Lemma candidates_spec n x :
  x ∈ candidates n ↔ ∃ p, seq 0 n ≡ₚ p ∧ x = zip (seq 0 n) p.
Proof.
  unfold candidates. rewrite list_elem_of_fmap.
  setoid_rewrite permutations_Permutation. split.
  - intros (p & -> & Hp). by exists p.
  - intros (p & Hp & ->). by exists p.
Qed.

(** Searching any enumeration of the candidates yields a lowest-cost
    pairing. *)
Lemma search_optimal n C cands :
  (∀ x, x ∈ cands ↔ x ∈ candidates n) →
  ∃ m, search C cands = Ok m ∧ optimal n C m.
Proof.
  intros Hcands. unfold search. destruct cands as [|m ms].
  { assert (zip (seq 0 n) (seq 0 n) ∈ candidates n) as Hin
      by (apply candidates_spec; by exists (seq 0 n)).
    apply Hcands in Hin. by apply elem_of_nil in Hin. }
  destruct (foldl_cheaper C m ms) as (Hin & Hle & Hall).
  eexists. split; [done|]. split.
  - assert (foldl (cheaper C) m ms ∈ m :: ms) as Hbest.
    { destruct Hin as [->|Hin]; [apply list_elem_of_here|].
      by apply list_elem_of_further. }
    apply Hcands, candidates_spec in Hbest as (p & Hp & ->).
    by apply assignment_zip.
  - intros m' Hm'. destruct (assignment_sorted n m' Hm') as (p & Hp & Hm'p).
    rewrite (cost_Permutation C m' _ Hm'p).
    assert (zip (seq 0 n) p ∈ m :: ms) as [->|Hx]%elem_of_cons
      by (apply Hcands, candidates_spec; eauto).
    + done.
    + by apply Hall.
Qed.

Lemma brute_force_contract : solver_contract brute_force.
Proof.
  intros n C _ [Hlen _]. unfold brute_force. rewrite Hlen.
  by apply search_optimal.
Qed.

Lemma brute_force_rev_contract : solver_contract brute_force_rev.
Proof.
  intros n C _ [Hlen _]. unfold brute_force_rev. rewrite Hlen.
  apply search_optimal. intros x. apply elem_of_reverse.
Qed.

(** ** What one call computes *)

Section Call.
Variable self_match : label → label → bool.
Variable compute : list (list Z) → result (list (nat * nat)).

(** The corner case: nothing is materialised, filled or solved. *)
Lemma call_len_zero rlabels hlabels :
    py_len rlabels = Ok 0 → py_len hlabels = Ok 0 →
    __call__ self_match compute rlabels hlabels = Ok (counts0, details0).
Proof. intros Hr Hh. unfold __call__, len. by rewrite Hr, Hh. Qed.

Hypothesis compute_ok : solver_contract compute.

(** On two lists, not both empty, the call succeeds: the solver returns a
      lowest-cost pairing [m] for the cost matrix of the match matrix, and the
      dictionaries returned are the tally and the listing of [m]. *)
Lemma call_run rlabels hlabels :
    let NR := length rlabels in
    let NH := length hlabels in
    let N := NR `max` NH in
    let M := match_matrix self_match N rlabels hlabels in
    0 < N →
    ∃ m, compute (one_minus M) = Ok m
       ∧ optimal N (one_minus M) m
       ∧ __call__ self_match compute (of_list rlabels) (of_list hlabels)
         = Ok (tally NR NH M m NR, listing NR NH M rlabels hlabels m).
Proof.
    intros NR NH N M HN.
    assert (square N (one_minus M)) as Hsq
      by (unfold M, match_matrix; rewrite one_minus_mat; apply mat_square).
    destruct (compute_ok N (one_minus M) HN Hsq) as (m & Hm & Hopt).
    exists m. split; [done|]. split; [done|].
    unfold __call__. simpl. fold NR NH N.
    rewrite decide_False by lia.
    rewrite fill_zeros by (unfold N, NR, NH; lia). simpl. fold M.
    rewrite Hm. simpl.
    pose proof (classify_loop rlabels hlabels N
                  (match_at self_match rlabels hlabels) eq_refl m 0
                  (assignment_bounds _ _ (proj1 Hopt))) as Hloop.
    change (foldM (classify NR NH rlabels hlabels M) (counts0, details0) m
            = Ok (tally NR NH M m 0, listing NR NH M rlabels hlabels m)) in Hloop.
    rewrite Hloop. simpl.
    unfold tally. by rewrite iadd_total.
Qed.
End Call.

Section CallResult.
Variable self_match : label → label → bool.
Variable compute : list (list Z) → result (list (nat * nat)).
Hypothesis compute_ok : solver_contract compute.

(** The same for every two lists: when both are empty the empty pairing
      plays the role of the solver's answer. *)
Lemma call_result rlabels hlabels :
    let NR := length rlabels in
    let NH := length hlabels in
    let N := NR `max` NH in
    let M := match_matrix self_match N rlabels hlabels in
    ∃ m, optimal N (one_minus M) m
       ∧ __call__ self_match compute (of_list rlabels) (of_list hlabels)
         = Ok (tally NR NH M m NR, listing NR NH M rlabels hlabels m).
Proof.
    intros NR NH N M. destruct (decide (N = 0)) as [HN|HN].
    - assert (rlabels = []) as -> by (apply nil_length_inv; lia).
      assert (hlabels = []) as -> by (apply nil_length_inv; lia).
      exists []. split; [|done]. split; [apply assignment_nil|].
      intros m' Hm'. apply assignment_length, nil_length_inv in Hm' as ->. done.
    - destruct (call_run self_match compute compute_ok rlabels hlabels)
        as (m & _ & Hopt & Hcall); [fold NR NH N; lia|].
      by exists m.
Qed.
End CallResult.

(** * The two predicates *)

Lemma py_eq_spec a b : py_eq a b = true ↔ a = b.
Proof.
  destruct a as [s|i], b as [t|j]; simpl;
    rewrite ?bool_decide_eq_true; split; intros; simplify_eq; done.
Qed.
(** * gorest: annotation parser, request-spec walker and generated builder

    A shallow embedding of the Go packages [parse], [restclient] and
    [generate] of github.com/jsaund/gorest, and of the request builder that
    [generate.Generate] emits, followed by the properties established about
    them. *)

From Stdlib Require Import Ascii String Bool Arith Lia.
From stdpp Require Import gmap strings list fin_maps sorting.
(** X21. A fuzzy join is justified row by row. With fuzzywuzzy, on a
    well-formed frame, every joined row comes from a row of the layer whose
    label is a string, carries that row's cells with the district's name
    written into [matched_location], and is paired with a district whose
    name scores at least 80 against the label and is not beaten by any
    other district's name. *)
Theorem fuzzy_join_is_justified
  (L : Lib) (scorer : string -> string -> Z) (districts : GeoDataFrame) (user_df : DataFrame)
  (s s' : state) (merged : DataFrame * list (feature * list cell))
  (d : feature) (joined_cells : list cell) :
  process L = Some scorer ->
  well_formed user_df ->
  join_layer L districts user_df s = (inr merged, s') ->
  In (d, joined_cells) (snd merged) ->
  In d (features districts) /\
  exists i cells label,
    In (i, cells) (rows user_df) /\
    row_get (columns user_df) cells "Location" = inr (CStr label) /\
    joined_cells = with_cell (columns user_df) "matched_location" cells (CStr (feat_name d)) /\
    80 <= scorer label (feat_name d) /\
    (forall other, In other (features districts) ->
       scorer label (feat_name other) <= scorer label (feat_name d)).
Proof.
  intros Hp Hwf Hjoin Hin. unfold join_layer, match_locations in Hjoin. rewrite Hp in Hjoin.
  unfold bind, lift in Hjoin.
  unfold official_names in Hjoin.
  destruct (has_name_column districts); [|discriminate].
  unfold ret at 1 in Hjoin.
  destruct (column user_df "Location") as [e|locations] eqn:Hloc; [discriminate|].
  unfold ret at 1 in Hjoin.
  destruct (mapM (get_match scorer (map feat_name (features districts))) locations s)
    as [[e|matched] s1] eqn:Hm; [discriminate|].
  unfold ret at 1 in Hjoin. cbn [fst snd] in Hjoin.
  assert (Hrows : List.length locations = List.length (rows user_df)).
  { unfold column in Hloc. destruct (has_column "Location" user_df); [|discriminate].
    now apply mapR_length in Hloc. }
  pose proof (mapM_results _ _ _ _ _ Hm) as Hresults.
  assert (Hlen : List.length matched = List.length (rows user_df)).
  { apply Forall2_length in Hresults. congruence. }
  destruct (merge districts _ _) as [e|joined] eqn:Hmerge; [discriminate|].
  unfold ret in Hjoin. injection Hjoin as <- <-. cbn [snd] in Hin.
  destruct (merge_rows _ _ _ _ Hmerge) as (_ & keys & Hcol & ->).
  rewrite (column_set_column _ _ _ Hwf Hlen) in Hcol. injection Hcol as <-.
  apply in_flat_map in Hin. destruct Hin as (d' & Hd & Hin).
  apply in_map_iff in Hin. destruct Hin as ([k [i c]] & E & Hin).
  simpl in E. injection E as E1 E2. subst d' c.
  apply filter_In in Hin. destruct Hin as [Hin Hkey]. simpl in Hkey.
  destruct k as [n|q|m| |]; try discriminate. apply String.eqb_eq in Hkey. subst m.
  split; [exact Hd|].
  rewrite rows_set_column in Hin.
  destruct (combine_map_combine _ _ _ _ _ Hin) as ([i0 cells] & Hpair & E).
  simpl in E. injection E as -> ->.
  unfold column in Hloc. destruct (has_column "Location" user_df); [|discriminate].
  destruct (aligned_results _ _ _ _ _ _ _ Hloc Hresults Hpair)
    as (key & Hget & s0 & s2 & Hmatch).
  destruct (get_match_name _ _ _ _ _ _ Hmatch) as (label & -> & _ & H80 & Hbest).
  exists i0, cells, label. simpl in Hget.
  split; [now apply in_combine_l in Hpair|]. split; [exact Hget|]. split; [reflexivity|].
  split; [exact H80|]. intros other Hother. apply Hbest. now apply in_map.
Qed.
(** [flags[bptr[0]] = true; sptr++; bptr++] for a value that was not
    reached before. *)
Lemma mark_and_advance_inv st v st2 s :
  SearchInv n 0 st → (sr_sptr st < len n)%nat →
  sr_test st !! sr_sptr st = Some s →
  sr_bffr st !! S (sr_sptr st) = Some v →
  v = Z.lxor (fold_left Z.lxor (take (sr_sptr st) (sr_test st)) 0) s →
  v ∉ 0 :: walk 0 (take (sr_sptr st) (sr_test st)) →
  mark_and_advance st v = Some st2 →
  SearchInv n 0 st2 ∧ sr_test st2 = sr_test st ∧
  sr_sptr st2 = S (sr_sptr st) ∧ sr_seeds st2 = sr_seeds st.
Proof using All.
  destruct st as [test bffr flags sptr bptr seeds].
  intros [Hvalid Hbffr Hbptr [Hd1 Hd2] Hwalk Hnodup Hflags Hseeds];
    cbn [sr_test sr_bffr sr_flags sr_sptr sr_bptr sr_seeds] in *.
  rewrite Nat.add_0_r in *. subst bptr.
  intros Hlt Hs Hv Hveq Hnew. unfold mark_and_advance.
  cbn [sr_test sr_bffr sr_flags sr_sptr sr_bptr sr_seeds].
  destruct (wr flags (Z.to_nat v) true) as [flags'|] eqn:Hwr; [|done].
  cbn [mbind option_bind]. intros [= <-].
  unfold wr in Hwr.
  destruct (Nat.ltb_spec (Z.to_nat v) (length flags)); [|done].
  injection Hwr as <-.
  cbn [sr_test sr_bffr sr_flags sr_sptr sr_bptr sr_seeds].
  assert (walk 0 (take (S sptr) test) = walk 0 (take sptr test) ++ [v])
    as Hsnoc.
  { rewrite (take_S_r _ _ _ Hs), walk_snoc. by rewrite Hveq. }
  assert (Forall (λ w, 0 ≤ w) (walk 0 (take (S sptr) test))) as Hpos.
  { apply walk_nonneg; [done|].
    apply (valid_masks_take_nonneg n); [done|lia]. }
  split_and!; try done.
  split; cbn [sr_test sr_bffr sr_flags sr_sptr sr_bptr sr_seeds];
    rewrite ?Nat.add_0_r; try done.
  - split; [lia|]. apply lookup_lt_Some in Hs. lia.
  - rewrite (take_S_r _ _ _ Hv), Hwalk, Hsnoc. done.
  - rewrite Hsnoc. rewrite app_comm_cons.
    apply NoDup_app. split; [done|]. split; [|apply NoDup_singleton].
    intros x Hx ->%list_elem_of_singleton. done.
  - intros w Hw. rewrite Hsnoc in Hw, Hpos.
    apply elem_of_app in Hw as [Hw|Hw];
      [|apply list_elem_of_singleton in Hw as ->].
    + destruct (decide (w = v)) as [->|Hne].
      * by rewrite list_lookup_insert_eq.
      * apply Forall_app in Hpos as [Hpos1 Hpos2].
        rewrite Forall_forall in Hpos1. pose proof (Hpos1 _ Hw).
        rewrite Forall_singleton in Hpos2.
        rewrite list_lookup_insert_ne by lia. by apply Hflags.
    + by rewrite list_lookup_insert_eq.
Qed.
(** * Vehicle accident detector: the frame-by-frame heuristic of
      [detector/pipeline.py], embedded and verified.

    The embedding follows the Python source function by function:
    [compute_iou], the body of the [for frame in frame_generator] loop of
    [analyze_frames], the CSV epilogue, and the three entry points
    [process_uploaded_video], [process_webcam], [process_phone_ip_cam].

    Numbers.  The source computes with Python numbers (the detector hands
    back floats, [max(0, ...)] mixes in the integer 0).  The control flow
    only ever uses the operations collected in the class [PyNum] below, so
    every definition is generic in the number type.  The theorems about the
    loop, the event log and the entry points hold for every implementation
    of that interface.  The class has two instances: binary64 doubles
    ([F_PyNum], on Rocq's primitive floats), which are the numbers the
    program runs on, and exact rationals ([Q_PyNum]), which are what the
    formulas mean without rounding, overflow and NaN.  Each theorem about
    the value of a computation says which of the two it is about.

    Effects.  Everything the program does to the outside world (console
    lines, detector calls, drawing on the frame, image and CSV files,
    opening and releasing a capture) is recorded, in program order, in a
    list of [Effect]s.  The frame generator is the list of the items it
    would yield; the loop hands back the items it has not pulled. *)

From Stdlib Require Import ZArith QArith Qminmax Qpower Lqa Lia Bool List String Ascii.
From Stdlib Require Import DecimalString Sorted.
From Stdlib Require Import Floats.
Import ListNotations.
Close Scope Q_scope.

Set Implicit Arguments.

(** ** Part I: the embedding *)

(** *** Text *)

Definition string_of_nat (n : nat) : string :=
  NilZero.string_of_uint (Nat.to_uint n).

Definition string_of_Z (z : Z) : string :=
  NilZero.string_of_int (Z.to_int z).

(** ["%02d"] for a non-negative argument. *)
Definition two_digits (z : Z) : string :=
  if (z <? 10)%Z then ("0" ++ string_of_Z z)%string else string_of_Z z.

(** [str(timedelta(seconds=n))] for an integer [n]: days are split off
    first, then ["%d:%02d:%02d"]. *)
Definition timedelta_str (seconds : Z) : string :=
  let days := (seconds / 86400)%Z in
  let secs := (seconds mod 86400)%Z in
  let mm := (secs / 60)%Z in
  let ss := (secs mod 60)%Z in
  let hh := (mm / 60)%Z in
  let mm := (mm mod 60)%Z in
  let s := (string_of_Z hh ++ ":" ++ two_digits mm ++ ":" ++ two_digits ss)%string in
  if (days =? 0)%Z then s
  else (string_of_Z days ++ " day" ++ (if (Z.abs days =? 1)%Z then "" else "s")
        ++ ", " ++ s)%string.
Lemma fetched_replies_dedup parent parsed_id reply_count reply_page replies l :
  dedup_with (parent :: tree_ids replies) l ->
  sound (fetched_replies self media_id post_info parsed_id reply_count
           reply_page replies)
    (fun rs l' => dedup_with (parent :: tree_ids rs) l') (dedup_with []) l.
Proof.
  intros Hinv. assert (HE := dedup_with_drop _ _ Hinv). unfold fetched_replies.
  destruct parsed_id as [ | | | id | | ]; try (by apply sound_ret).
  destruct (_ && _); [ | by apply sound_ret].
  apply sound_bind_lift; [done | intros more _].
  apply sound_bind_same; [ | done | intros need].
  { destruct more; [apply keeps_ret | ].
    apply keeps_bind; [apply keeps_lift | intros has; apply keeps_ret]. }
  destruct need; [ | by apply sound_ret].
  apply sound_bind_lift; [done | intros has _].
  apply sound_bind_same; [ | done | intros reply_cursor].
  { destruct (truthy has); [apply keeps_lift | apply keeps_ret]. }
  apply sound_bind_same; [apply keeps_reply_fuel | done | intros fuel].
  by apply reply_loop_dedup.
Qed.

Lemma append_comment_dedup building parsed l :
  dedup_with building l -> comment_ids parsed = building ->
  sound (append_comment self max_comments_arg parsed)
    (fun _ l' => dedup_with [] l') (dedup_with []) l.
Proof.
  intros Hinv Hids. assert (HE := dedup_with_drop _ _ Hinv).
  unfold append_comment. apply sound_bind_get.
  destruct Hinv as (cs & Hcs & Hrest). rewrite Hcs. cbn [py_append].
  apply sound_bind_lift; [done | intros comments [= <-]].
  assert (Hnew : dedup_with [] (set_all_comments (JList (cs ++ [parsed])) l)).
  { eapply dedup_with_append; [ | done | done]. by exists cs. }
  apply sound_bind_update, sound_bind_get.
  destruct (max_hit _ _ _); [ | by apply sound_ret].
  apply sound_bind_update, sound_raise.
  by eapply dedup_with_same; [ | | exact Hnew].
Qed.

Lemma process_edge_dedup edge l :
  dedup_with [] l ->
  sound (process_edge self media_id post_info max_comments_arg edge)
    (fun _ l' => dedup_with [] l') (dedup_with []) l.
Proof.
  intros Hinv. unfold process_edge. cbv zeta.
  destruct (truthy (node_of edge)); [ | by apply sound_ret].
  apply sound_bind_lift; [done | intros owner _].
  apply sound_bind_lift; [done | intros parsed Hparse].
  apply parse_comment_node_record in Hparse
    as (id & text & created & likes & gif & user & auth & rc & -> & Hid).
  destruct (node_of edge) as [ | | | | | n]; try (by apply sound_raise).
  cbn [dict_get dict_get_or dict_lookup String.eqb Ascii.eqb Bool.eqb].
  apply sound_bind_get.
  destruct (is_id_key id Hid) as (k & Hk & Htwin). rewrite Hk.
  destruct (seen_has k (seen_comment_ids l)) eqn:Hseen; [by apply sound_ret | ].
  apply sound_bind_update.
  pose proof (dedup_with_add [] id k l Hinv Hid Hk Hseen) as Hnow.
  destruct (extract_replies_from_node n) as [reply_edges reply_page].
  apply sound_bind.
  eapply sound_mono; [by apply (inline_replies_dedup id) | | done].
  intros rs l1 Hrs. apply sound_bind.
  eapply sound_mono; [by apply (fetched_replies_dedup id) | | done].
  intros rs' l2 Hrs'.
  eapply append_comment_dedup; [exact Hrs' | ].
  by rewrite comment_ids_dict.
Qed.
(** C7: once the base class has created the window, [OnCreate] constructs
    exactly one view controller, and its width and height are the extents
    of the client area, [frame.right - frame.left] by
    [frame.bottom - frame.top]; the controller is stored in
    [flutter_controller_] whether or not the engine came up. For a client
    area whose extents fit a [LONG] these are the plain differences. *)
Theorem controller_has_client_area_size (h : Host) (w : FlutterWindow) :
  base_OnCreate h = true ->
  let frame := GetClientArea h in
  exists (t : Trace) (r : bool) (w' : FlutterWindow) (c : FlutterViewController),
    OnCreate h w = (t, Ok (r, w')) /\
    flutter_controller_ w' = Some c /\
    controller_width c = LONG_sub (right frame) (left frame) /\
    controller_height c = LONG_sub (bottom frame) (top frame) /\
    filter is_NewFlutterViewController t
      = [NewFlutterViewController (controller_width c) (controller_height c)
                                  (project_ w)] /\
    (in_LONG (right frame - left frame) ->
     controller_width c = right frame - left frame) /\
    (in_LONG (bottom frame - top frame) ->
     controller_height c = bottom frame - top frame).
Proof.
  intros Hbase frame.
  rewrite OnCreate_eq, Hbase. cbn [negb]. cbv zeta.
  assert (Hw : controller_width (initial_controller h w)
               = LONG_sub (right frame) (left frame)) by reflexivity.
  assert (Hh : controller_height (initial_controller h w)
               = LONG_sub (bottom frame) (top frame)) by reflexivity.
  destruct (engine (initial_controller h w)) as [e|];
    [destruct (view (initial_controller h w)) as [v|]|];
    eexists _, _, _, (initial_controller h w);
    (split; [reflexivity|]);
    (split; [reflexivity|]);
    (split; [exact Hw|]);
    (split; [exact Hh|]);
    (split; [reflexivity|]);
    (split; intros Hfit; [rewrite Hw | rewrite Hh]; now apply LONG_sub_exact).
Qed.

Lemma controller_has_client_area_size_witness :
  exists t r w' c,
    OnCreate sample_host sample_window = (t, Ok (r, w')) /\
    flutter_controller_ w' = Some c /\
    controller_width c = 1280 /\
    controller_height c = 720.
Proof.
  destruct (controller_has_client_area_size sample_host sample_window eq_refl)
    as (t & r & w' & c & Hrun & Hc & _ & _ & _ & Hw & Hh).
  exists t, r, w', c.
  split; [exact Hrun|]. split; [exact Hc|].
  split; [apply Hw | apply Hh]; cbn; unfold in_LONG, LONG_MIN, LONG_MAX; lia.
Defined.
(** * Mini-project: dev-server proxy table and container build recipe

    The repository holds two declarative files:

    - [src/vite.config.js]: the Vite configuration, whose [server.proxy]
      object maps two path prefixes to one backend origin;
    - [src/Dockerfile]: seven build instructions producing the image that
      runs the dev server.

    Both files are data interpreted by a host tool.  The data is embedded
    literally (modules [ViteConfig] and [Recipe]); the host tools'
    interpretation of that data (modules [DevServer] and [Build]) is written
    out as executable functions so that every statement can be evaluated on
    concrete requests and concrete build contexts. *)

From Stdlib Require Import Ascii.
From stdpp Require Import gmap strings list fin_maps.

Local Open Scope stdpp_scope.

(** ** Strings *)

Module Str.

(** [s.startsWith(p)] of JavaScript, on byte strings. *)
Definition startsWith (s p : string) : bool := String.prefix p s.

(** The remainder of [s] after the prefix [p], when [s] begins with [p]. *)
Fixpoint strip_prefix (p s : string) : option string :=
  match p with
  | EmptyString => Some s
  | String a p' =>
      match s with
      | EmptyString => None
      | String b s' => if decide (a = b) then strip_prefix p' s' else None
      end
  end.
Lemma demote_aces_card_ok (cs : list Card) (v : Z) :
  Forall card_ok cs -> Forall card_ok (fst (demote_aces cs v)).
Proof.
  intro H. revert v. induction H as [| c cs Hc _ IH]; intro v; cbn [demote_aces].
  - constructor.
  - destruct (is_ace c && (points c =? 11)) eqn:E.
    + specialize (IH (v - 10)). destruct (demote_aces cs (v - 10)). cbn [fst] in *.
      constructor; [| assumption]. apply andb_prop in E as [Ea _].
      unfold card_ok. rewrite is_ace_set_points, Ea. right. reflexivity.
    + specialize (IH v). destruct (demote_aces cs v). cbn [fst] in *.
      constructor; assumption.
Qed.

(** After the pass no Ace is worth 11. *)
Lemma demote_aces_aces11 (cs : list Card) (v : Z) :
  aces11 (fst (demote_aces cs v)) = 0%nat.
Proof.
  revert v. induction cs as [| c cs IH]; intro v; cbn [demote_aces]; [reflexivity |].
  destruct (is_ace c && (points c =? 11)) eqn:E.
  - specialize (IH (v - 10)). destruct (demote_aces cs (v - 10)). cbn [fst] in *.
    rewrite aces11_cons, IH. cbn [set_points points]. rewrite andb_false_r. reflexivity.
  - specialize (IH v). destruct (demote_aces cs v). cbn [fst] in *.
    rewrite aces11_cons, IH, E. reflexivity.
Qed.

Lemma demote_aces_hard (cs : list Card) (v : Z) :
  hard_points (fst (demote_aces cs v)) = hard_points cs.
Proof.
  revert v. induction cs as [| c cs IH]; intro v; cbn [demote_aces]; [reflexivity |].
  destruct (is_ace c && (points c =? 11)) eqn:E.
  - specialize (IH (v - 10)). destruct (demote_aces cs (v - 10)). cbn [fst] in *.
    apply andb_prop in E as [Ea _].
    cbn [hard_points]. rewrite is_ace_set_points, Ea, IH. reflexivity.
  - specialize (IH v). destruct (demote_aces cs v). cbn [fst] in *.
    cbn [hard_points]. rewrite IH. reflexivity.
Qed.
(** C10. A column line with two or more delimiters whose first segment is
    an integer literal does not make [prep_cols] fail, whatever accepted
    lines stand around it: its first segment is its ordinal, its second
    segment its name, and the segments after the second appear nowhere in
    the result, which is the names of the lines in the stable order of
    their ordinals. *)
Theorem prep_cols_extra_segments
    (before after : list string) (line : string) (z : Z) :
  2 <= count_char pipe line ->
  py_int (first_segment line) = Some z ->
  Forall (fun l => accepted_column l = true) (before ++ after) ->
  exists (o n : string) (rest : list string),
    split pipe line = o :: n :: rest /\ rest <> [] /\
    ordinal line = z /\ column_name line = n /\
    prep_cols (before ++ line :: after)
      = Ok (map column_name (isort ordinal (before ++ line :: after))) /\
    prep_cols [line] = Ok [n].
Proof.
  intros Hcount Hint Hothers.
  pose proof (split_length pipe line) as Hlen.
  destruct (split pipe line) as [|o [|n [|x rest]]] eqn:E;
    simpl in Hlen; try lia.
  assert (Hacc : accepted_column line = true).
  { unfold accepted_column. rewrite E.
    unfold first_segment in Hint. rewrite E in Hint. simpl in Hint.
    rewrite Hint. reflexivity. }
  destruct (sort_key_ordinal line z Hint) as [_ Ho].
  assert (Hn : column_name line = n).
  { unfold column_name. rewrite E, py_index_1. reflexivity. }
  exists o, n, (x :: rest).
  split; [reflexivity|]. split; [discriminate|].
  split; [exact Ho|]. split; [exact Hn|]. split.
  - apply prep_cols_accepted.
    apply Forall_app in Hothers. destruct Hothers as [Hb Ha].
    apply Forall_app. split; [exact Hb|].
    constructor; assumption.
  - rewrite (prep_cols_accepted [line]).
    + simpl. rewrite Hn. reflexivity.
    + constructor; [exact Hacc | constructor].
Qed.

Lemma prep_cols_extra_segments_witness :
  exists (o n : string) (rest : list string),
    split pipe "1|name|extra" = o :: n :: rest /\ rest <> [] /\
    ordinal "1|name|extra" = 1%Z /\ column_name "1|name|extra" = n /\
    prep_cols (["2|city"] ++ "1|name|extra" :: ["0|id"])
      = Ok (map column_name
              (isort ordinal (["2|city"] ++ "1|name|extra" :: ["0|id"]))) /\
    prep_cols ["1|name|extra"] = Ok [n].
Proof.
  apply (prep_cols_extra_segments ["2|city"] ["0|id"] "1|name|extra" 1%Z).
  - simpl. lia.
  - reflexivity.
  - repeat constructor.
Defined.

-*-*-

Give back, unchanged, the run of lines in the listing above that begins at the line containing "- intros (p & Hp & ->). by exists p." and ends at the line containing "lowest-cost pairing [m]", both included.

  - intros (p & Hp & ->). by exists p.
Qed.

(** Searching any enumeration of the candidates yields a lowest-cost
    pairing. *)
Lemma search_optimal n C cands :
  (∀ x, x ∈ cands ↔ x ∈ candidates n) →
  ∃ m, search C cands = Ok m ∧ optimal n C m.
Proof.
  intros Hcands. unfold search. destruct cands as [|m ms].
  { assert (zip (seq 0 n) (seq 0 n) ∈ candidates n) as Hin
      by (apply candidates_spec; by exists (seq 0 n)).
    apply Hcands in Hin. by apply elem_of_nil in Hin. }
  destruct (foldl_cheaper C m ms) as (Hin & Hle & Hall).
  eexists. split; [done|]. split.
  - assert (foldl (cheaper C) m ms ∈ m :: ms) as Hbest.
    { destruct Hin as [->|Hin]; [apply list_elem_of_here|].
      by apply list_elem_of_further. }
    apply Hcands, candidates_spec in Hbest as (p & Hp & ->).
    by apply assignment_zip.
  - intros m' Hm'. destruct (assignment_sorted n m' Hm') as (p & Hp & Hm'p).
    rewrite (cost_Permutation C m' _ Hm'p).
    assert (zip (seq 0 n) p ∈ m :: ms) as [->|Hx]%elem_of_cons
      by (apply Hcands, candidates_spec; eauto).
    + done.
    + by apply Hall.
Qed.

Lemma brute_force_contract : solver_contract brute_force.
Proof.
  intros n C _ [Hlen _]. unfold brute_force. rewrite Hlen.
  by apply search_optimal.
Qed.

Lemma brute_force_rev_contract : solver_contract brute_force_rev.
Proof.
  intros n C _ [Hlen _]. unfold brute_force_rev. rewrite Hlen.
  apply search_optimal. intros x. apply elem_of_reverse.
Qed.

(** ** What one call computes *)

Section Call.
Variable self_match : label → label → bool.
Variable compute : list (list Z) → result (list (nat * nat)).

(** The corner case: nothing is materialised, filled or solved. *)
Lemma call_len_zero rlabels hlabels :
    py_len rlabels = Ok 0 → py_len hlabels = Ok 0 →
    __call__ self_match compute rlabels hlabels = Ok (counts0, details0).
Proof. intros Hr Hh. unfold __call__, len. by rewrite Hr, Hh. Qed.

Hypothesis compute_ok : solver_contract compute.

(** On two lists, not both empty, the call succeeds: the solver returns a
      lowest-cost pairing [m] for the cost matrix of the match matrix, and the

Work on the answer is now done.